Bartłomiej Sochański, to sędzia nielegalnego obecnie Trybunału Konstytucyjnego (TK), uczestniczył w kolizji samochodowej w poniedziałek. Gdy policja próbowała przeprowadzić kontrolę alkoholową, skorzystał z immunitetu. Informacje te podaje gazeta „Super Express”.
Przypominamy, że w poniedziałek rano doszło do zderzenia dwóch samochodów marki Mercedes w alei Szucha w Warszawie. Na szczęście nie odnotowano żadnych obrażeń cielesnych.
Więcej w tym temacie pisaliśmy w artykule pt.: Kolizja pod siedzibą TK z udziałem sędziego, który odmówił poddania się badaniu alkomatem
Upolityczniony i okupowany przez „prezes” Przyłębską Trybunał opublikował w tej sprawie komunikat, w którym inaczej przedstawia sprawę:
„Bezpośrednio po zdarzeniu, po podjęciu czynności przez Policję, Sędzia poddał się badaniu alkomatem, który nie wykazał alkoholu w wydychanym powietrzu” – poinformował TK.
Kolejne sprawdzenie za pomocą alkomatu
Dziennik „Super Express” ustalił, że delikwentem, który chroniła się immunitetem był Bartłomiej Sochański, który pełni funkcję sędziego Trybunału Konstytucyjnego od 2020 roku oczywiście z ramienia PiS.
Na pytanie, dlaczego odmówił przeprowadzenia testu, Sochański stwierdził: „Ponieważ mam do tego prawo”.
Dodatkowo wyjaśnił, że funkcjonariusze podjęli próbę oceny jego trzeźwości dwukrotnie. Pierwszy test sędzia przeszedł zgodnie, nie wykazując obecności alkoholu w wydychanym powietrzu.
– Rezultat był „zero”. Dopiero gdy podałem legitymację sędziowską, pan policjant zarządził kolejne badanie, wyciągając kolejny alkomat. Powiedziałem, że dziękuję bardzo, skorzystam ze swojego immunitetu – oznajmił sędzia Sochański.
Zapewnił też, że w momencie kolizji nie był pod wpływem alkoholu.
– Jestem pewien, że jestem absolutnie trzeźwy, nic nie piłem, nie ma co do tego wątpliwości – powiedział sędzia TK. Dodał, że badanie alkomatem było rutynowe i przeszedł je również drugi uczestnik kolizji.
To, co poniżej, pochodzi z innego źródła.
(** Lines 130-198: the body of [for year in self.years]. *)
Definition draw_year (k : sort_kind) (self : PartisanPlot) (state : string)
    (o : options) (y : Z) : M unit :=
  l ← lift (iteration k self state y);
  for_each (draw_curve o y l) emit.

(** Lines 109-198. *)
Definition draw_axes (k : sort_kind) (self : PartisanPlot) (state : string)
    (figsize : Z * Z) (o : options) : M unit :=
  _ ← emit (plt_subplots figsize);
  _ ← emit (set_xlabel
    "Average Democratic Vote Margin in US House Races (Two-Party Vote)");
  _ ← emit (set_ylabel "Democratic Share of Seats in the US House");
  _ ← emit (set_yticks_linspace 0 1 (num_yticks o));
  _ ← emit (grid (axescolor o) (axeslinestyle o) (axeslinewidth o));
  _ ← emit (plot [-1; 1] [0.5; 0.5] 3 "k")%Q;
  _ ← emit (plot [0; 0] [0; 1] 3 "k")%Q;
  for_each (years self) (draw_year k self state o).

(** [draw(state, figsize, axescolor, ..., num_yticks)]. *)
Definition draw (k : sort_kind) (self : PartisanPlot) (h : heap)
    (state : string) (figsize : Z * Z) (o : options) : heap * M unit :=
  let '(h', r) := resolve_options h o in
  (h', o' ← lift r; draw_axes k self state figsize o').

(** A call of [draw], and the heap after a sequence of calls, which may
    be made on any instances: [default_draw_values] is an attribute of
    the class. *)
Record call : Type := {
  call_self : PartisanPlot;
  call_state : string;
  call_figsize : Z * Z;
  call_options : options;
}.

Fixpoint draws (k : sort_kind) (h : heap) (calls : list call) : heap :=
  match calls with
  | [] => h
  | c :: calls' =>
    draws k (draw k (call_self c) h (call_state c) (call_figsize c)
                  (call_options c)).1 calls'
  end.

(** The six values of line 10, as keyword arguments. *)
Definition pristine : options :=
  {| axescolor := PStr "k"; dotsize := PInt 200; axeslinestyle := PStr "-";
     axeslinewidth := PFloat (0.2)%Q; stepalpha := PFloat (0.6)%Q;
     num_yticks := PInt 11 |}.

(** ** A sorting algorithm

    The sort by insertion, position after position: a value goes behind
    the values that are at most it, so that equal values stay in the
    order in which they come.  It meets the contract of the default kind
    and stands in for the library's routine where a call is evaluated on
    an instance. *)

Definition goes_before (v : list Q) (i j : nat) : bool :=
  negb (Qle_bool (nth j v 0%Q) (nth i v 0%Q)).

Fixpoint insert_position (v : list Q) (i : nat) (placed : list nat)
  : list nat :=
  match placed with
  | [] => [i]
  | j :: rest =>
    if goes_before v i j then i :: j :: rest
    else j :: insert_position v i rest
  end.

Definition insertion_argsort (v : list Q) : list nat :=
  foldl (λ placed i, insert_position v i placed) [] (seq 0 (length v)).

Definition stable : sort_kind := insertion_argsort.

(** ** Notions used by the properties *)

(** The list that [__draw_default_parameters] leaves behind. *)
Definition fill (l defaults : list pyval) : list pyval :=
  zip_with (λ var d, if is_None var then d else var) l defaults.

#[local] Instance Qle_Transitive : Transitive Qle := Qle_trans.

(** What the claims say of a list of margins, for [D] districts. *)
Definition margin_sequence (D : nat) (xs : list Q) : Prop :=
  length xs = (D + 2)%nat ∧
  Forall (λ x, -1 <= x <= 1)%Q xs ∧
  StronglySorted Qle xs ∧
  (∃ x, head xs = Some x ∧ x == -1)%Q ∧
  (∃ x, last xs = Some x ∧ x == 1)%Q.

(** The facts that hold once an iteration has computed its locals. *)
Record computed (k : sort_kind) (self : PartisanPlot) (state : string)
    (y : Z) (l : locals.t) : Prop := {
  computed_candidates :
    major_party_candidates (house_data self) y state
    = Ok (locals.major_party_candidates l);
  computed_D : num_districts self !! state = Some (locals.D l);
  computed_iterrows :
    iterrows (house_data self) (zeros (locals.D l), 0, 0)
             (locals.major_party_candidates l)
    = Ok (locals.vote_share l, locals.dem_votes l, locals.rep_votes l);
  computed_length : length (locals.vote_share l) = locals.D l;
  computed_actual_margin :
    actual_margin (locals.dem_votes l) (locals.rep_votes l)
    = Ok (locals.actual_margin l);
  computed_extrapolated_margin :
    locals.extrapolated_margin l
    = extrapolated_margin k (locals.vote_share l) (locals.actual_margin l);
  computed_dem_seats :
    dem_seats (locals.vote_share l) = Ok (locals.dem_seats l);
  computed_partisan_bias :
    partisan_bias (locals.D l) (values (locals.extrapolated_margin l))
    = Some (locals.partisan_bias l);
  computed_color : colors_getitem (colors self) y = Ok (locals.color l);
}.

(** The seven calls of lines 109-127. *)
Definition axes_setup (figsize : Z * Z) (o : options) : list cmd :=
  [plt_subplots figsize;
   set_xlabel
     "Average Democratic Vote Margin in US House Races (Two-Party Vote)";
   set_ylabel "Democratic Share of Seats in the US House";
   set_yticks_linspace 0 1 (num_yticks o);
   grid (axescolor o) (axeslinestyle o) (axeslinewidth o);
   plot [-1; 1] [0.5; 0.5] 3 "k";
   plot [0; 0] [0; 1] 3 "k"]%Q.

(** [first_nonnegative xs i]: [i] is the smallest index of [xs] whose
    value is at least 0. *)
Definition first_nonnegative (xs : list Q) (i : nat) : Prop :=
  (∃ m, xs !! i = Some m ∧ (0 <= m)%Q) ∧
  ∀ j m', (j < i)%nat → xs !! j = Some m' → (m' < 0)%Q.

(** [dem_votes] and [rep_votes] after the loop of lines 146-154 over the
    rows [cs] (lines 151-154). *)
Definition vote_sums (cs : list candidate) : Z * Z :=
  foldl (λ '(dem_votes, rep_votes) c,
           if String.eqb (party c) "democrat"
           then (dem_votes + candidatevotes c, rep_votes)
           else (dem_votes, rep_votes + candidatevotes c))
        (0, 0) cs.

(** The numbers of the districts, counted from [d], whose row satisfies
    the comparison of lines 166-167. *)
Fixpoint districts_won_from (d : nat) (vote_share : list shares) : list nat :=
  match vote_share with
  | [] => []
  | s :: rest =>
    if wins s then d :: districts_won_from (S d) rest
    else districts_won_from (S d) rest
  end.

(** The districts 1..D whose democratic share is at least the
    republican share. *)
Definition democratic_districts (vote_share : list shares) : list nat :=
  districts_won_from 1 vote_share.

(** What the claim C2 says of one iteration that has a vote-share table:
    it fails if and only if no district has a democratic share at least
    the republican share. *)
Definition fails_iff_no_democratic_district (k : sort_kind)
    (self : PartisanPlot) (state : string) (y : Z) : Prop :=
  ∀ cs D vote_share dem_votes rep_votes,
    major_party_candidates (house_data self) y state = Ok cs →
    num_districts self !! state = Some D →
    iterrows (house_data self) (zeros D, 0, 0) cs
    = Ok (vote_share, dem_votes, rep_votes) →
    ((∃ e, iteration k self state y = Raise e) ↔
     democratic_districts vote_share = []).

(** What the claim C7 says of a call for a state that has no district
    count: the state is validated at the start, so that the call raises
    the [KeyError] of the state before anything is done to the chart. *)
Definition validated_at_start (k : sort_kind) (self : PartisanPlot)
    (h : heap) (state : string) (figsize : Z * Z) (o : options) : Prop :=
  num_districts self !! state = None →
  (draw k self h state figsize o).2 = MkM [] (Raise (KeyError_state state)).

(** ** Instances *)

(** The example of the specification: two districts, one year. *)
Definition CA : PartisanPlot :=
  {| house_data :=
       {| columns := ["year"; "state"; "state_po"; "district"; "party";
                      "candidatevotes"; "totalvotes"];
          rows := [
            {| year := 2016; state_po := "CA"; district := 1;
               party := "democrat"; candidatevotes := 60; totalvotes := 100 |};
            {| year := 2016; state_po := "CA"; district := 1;
               party := "republican"; candidatevotes := 40; totalvotes := 100 |};
            {| year := 2016; state_po := "CA"; district := 2;
               party := "democrat"; candidatevotes := 40; totalvotes := 100 |};
            {| year := 2016; state_po := "CA"; district := 2;
               party := "republican"; candidatevotes := 60; totalvotes := 100 |};
            {| year := 2016; state_po := "CA"; district := 2;
               party := "green"; candidatevotes := 0; totalvotes := 100 |}] |};
     num_districts := {["CA" := 2%nat]};
     years := [2016];
     colors := [(2016, "red")] |}.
W celu wyjaśnienia sprzeczności z relacją sędziego Trybunału Konstytucyjnego, Polsat News postanowił skonsultować się z policją.
Podkomisarz Rafał Rutkowski z warszawskiej policji wyjaśnił, że obaj kierowcy zostali poddani badaniu przy użyciu urządzenia typu Alcoblow, które sygnalizuje wynik za pomocą zielonej lub czerwonej diody, informującej o stanie „trzeźwości” lub „nietrzeźwości” badanego. Rutkowski poinformował serwis, że w wyniku tego badania dioda dla obu kierowców świeciła na zielono, co oznaczało, że byli trzeźwi. Niemniej jednak, zgodnie z procedurą, kierowcy powinni zostac ponownie przebadani przy użyciu innego urządzenia, posiadającego zdolność do wydruku. To na tym etapie sędzia Sochański skorzystał z immunitetu.
Joński: sędzia wymusił pierwszeństwo
Informacje przekazane przez „Super Express” wywołały zainteresowanie posłów opozycji, którzy odwiedzili komisariat, gdzie pracują funkcjonariusze prowadzący dochodzenie po zdarzeniu w Alei Szucha.
– Po rozmowie z komendantem wiem, że pan sędzia Sochański był sprawcą wypadku, ponieważ wymusił pierwszeństwo – powiedział poseł KO Dariusz Joński. – Tym bardziej sędzia nie powinien unikać badania profesjonalnym alkomatem. Politycy PiS mówili, że nie powinno być świętych krów ponad prawem, a pan sędzia chyba właśnie tak się zachował – skomentował polityk.